* Available data:
○ ○ ○
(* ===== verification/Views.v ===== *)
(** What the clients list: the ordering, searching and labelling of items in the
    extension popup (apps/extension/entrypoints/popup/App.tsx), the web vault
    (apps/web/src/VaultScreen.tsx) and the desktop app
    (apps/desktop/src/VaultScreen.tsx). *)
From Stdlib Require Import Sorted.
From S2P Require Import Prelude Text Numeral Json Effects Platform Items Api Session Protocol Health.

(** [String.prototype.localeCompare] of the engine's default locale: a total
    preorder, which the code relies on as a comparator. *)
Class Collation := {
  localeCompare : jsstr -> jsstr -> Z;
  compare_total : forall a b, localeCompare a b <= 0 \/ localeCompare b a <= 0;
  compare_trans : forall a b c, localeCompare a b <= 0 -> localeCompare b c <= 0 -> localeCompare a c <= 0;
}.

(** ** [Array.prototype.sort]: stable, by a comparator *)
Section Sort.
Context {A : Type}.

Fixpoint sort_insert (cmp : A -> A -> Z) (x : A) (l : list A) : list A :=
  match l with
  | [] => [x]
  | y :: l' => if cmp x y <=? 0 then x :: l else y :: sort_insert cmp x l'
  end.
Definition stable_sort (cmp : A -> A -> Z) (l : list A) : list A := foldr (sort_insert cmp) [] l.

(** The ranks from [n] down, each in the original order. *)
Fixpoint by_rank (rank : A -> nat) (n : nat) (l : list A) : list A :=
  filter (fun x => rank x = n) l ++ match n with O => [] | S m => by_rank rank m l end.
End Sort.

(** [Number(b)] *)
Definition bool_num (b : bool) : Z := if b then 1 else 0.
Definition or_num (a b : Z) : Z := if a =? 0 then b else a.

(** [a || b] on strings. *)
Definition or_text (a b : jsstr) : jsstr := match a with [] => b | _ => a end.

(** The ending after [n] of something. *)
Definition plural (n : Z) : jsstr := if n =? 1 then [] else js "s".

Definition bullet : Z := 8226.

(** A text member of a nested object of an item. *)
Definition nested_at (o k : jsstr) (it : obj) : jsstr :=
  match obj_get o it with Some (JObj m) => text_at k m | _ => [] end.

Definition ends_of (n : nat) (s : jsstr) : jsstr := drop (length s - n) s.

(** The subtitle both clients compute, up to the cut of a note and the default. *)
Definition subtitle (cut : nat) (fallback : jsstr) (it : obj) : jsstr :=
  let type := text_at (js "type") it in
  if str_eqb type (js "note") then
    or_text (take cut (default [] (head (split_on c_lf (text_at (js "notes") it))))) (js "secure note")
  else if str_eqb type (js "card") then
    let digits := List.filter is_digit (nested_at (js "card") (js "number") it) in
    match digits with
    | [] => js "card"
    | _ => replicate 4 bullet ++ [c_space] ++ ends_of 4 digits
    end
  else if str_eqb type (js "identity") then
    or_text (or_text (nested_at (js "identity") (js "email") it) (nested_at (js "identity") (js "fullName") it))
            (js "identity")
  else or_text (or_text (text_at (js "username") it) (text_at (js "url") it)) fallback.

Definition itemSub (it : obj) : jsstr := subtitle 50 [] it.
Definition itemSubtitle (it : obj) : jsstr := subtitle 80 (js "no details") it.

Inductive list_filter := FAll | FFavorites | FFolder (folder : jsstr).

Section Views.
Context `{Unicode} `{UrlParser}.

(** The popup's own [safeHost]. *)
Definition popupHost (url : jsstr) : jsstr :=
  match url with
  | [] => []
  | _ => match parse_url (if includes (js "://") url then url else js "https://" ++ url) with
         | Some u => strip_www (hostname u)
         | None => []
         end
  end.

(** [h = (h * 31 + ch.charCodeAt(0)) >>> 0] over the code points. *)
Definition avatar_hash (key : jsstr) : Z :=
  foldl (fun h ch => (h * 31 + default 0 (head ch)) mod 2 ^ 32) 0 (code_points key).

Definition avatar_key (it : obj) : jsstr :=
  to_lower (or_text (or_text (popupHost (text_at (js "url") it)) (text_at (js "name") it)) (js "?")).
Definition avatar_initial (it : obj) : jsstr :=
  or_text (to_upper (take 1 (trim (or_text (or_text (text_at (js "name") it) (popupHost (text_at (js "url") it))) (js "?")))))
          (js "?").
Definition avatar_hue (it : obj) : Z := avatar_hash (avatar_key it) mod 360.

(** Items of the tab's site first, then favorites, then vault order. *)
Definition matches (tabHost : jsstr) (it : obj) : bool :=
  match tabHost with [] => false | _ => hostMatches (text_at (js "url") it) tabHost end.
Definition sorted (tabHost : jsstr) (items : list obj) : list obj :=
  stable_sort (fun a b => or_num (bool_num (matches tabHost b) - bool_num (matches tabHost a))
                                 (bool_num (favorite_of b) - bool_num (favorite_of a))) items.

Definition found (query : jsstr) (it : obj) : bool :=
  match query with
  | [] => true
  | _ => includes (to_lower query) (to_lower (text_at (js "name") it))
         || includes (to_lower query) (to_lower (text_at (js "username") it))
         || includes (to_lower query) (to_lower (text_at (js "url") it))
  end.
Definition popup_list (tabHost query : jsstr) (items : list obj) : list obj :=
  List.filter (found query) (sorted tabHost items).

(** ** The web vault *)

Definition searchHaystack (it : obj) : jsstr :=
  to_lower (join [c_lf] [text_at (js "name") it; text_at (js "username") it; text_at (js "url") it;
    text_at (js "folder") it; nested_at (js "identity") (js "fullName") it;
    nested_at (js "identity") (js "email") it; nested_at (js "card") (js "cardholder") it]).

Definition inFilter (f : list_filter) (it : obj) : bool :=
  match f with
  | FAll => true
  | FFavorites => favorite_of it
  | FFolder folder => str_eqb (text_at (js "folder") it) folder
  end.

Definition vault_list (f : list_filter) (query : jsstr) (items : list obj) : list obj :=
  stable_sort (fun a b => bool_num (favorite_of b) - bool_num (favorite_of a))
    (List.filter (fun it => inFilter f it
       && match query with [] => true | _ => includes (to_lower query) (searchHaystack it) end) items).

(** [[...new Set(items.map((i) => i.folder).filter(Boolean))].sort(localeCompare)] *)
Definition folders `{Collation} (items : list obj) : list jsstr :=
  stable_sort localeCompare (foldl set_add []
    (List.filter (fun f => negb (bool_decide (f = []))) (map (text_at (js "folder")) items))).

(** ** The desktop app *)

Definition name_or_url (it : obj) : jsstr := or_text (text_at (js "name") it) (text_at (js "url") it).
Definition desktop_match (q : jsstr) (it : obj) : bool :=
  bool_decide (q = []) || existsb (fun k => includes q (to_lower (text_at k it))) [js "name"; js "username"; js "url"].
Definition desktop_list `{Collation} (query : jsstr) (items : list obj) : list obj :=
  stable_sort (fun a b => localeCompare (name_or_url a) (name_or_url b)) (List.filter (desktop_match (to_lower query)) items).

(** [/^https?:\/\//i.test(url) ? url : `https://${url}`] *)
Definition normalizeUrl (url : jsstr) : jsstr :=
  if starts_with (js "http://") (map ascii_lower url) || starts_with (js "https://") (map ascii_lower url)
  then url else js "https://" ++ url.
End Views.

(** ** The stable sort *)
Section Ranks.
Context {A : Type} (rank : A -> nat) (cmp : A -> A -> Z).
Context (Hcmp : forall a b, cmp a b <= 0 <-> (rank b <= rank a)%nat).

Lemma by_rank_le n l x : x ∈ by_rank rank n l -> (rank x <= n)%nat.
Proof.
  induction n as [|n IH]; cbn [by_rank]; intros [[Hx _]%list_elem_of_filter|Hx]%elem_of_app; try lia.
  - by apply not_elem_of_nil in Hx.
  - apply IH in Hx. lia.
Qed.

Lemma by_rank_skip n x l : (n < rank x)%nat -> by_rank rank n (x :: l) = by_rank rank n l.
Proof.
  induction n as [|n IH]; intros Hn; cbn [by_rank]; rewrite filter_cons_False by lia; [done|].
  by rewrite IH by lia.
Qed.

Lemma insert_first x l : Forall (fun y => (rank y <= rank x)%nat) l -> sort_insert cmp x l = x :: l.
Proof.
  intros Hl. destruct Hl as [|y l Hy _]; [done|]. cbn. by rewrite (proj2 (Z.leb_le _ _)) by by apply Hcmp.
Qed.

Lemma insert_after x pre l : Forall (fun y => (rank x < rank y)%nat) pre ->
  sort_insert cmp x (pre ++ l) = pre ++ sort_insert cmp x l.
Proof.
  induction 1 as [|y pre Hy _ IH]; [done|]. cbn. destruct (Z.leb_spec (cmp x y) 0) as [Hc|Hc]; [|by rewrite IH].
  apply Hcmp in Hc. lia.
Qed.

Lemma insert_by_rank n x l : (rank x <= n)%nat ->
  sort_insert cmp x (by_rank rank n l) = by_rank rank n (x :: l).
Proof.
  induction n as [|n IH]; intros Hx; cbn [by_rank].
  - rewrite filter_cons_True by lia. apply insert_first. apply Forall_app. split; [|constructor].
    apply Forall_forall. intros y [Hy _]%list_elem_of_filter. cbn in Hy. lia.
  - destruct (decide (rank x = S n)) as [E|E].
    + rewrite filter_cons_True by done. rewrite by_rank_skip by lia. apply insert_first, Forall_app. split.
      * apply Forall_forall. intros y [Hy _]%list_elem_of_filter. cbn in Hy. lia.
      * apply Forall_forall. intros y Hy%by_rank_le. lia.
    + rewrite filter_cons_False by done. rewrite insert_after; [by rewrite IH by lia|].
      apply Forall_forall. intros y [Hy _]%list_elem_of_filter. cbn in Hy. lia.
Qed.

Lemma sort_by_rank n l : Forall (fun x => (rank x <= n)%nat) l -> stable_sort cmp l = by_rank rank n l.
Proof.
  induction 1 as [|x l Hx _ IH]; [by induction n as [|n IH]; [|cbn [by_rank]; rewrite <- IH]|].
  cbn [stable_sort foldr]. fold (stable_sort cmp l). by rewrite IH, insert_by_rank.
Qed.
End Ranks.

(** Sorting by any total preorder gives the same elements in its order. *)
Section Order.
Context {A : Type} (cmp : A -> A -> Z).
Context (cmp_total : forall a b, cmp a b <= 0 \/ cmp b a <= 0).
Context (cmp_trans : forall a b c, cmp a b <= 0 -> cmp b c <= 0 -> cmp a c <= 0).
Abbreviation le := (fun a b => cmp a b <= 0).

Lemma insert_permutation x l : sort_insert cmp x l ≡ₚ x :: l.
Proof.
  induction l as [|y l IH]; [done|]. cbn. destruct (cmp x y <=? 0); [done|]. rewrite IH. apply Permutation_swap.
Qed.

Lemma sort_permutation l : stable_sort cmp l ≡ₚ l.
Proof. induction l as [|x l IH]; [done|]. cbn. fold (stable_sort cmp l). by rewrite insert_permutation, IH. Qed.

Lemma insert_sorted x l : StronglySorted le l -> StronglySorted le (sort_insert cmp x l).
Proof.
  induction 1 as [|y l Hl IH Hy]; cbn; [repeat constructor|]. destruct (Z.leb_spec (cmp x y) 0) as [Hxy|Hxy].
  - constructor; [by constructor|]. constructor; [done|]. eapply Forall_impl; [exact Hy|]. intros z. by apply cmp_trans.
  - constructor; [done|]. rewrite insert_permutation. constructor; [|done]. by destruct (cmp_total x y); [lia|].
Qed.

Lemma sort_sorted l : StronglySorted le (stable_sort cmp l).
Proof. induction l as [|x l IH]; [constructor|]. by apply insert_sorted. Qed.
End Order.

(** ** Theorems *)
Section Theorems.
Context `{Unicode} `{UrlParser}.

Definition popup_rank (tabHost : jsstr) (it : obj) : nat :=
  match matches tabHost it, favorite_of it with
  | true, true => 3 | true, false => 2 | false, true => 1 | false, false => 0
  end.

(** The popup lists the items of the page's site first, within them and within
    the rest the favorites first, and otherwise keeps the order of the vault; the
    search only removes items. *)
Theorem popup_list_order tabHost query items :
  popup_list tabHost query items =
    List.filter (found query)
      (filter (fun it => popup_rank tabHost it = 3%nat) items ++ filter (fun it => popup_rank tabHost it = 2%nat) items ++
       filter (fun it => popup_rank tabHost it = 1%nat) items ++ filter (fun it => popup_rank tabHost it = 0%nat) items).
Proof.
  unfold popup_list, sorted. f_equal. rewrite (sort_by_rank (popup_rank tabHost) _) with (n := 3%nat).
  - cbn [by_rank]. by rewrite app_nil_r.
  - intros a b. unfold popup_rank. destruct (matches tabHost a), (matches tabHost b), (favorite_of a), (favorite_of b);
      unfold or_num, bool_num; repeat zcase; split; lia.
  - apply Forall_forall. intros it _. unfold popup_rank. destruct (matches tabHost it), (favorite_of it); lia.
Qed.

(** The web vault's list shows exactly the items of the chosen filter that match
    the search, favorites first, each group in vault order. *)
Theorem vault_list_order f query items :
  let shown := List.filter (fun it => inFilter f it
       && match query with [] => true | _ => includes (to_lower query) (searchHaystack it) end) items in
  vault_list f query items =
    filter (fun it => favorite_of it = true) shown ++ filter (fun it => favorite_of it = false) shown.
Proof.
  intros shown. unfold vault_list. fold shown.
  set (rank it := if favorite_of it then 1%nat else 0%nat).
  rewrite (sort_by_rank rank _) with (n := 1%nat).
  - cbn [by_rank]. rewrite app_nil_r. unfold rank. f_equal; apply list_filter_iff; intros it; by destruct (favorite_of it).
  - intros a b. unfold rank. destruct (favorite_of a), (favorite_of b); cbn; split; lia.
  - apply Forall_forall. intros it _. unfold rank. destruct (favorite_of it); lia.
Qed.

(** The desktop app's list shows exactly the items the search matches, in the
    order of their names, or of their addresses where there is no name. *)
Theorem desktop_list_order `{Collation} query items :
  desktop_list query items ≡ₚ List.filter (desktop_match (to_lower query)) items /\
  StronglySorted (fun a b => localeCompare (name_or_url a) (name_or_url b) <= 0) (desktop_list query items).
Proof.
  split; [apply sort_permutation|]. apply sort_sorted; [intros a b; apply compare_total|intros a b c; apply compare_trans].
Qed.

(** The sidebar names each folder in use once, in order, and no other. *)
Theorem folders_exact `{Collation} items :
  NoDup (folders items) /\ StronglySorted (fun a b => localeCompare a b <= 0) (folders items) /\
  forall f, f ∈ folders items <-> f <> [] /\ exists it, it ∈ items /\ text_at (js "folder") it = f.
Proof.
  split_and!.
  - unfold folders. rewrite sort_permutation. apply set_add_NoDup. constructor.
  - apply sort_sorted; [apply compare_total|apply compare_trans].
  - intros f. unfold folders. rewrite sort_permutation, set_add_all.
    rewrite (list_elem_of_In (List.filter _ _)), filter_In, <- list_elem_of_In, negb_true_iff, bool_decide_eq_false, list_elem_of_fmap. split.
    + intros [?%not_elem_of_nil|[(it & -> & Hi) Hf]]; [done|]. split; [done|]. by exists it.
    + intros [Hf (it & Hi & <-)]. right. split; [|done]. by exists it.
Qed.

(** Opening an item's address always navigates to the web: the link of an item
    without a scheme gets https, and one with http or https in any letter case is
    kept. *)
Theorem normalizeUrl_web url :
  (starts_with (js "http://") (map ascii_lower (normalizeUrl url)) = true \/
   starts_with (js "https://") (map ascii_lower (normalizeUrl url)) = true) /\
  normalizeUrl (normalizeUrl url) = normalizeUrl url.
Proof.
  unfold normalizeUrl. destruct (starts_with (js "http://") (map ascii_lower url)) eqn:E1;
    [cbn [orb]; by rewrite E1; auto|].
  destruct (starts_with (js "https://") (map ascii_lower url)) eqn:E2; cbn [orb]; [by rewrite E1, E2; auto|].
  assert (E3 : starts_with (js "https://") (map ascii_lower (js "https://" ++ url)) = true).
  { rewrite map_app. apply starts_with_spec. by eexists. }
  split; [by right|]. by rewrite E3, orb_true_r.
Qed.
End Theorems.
○ ○ ○
Gather every line from the listing above in which the word "shows" appears.

* Task response:
(** The web vault's list shows exactly the items of the chosen filter that match
(** The desktop app's list shows exactly the items the search matches, in the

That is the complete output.